- Born: November 28, 1888 Plainville, Connecticut
- Died: May 1, 1978 (aged 89) Denver, Colorado
- Occupations: Artist, collector

= Edgar Church =

Comic collector and artist (1888–1978)

Edgar Church (November 28, 1888 – May 1, 1978) was a comics collector and artist who worked independently and eventually for the telephone company in Colorado illustrating commercial telephone book advertisements, precursors to Yellow Pages advertisements.

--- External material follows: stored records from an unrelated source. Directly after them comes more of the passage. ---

Fixpoint parse_value (fuel : nat) (ts : list token)
  : Result (JSValue * list token) :=
  match fuel with
  | O => Beyond
  | S fuel' =>
      match ts with
      | TNull :: ts' => Ok (JNull, ts')
      | TTrue :: ts' => Ok (JBool true, ts')
      | TFalse :: ts' => Ok (JBool false, ts')
      | TNum n :: ts' => Ok (JNum n, ts')
      | TStr s :: ts' => Ok (JStr s, ts')
      | TLBrack :: TRBrack :: ts' => Ok (JArr [], ts')
      | TLBrack :: ts' =>
          r <- parse_elements (parse_value fuel') fuel' ts' ;;
          Ok (JArr (fst r), snd r)
      | TLBrace :: TRBrace :: ts' => Ok (JObj [], ts')
      | TLBrace :: ts' =>
          r <- parse_members (parse_value fuel') fuel' ts' ;;
          Ok (JObj (object_of_members (fst r)), snd r)
      | _ => Throw SyntaxError
      end
  end.

(** [JSON.parse(text)]: a SyntaxError is thrown on text outside the JSON
    grammar. *)
Definition parse (text : string) : Result JSValue :=
  ts <- lex_go LStart text ;;
  r <- parse_value (S (length ts)) ts ;;
  match snd r with
  | [] => Ok (fst r)
  | _ => Throw SyntaxError
  end.

End JSON.

(** ** Built-ins whose result the standard leaves to the implementation *)

(** [String.prototype.localeCompare]: the host's collation.  ECMA-262
    requires it to be a consistent comparison function on all strings. *)
Class Collation : Type := {
  localeCompare : string -> string -> comparison;
  localeCompare_antisym :
    forall a b, localeCompare a b = CompOpp (localeCompare b a);
  localeCompare_trans :
    forall a b c,
      localeCompare a b <> Gt -> localeCompare b c <> Gt ->
      localeCompare a c <> Gt
}.

Definition Z_of_comparison (c : comparison) : Z :=
  match c with Lt => -1 | Eq => 0 | Gt => 1 end.

(** [Array.prototype.sort(cmp)].  The standard fixes the result for a
    consistent comparator (sorted, and stable since ES2019) and leaves the
    sequence of comparisons to the implementation; stable insertion is one
    such implementation.  The comparator yields a number ([None] is NaN,
    which [sort] reads as [0]) or throws. *)
Section Sort.
Context {A : Type}.
Variable cmp : A -> A -> Result (option Z).

Definition positive_result (c : option Z) : bool :=
  match c with Some n => 0 <? n | None => false end.

Fixpoint sort_insert (x : A) (l : list A) : Result (list A) :=
  match l with
  | [] => Ok [x]
  | y :: l' =>
      c <- cmp x y ;;
      if positive_result c
      then r <- sort_insert x l' ;; Ok (y :: r)
      else Ok (x :: l)
  end.

Fixpoint array_sort (l : list A) : Result (list A) :=
  match l with
  | [] => Ok []
  | x :: l' => r <- array_sort l' ;; sort_insert x r
  end.
End Sort.

(** ** The application *)

Module App.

Church kept thousands of miscellaneous periodicals in his Colorado home to use as references for his art. From these magazines he would clip images which he would store in one of hundreds of labeled boxes. The collection of comic books that he amassed, later known as the "Edgar Church collection" or the "Mile High collection", is the most famous and valuable comic book collection known to surface in the history of comic book collecting. The collection consisted of between 18,000 and 22,000 comic books, most of them in high quality grades, and was discovered and bought in 1977 by Chuck Rozanski of Mile High Comics. About 99% of it was later sold by him to various collectors. The collection is famed for holding the highest quality copies of many Golden Age comic books, including the best known copy of Action Comics #1 which is believed to be a 9.4 to a 9.6. The current owner has declined to have it graded.

Edgar Church was married twice and had one child with each of his wives. Church died in 1978 at age 89.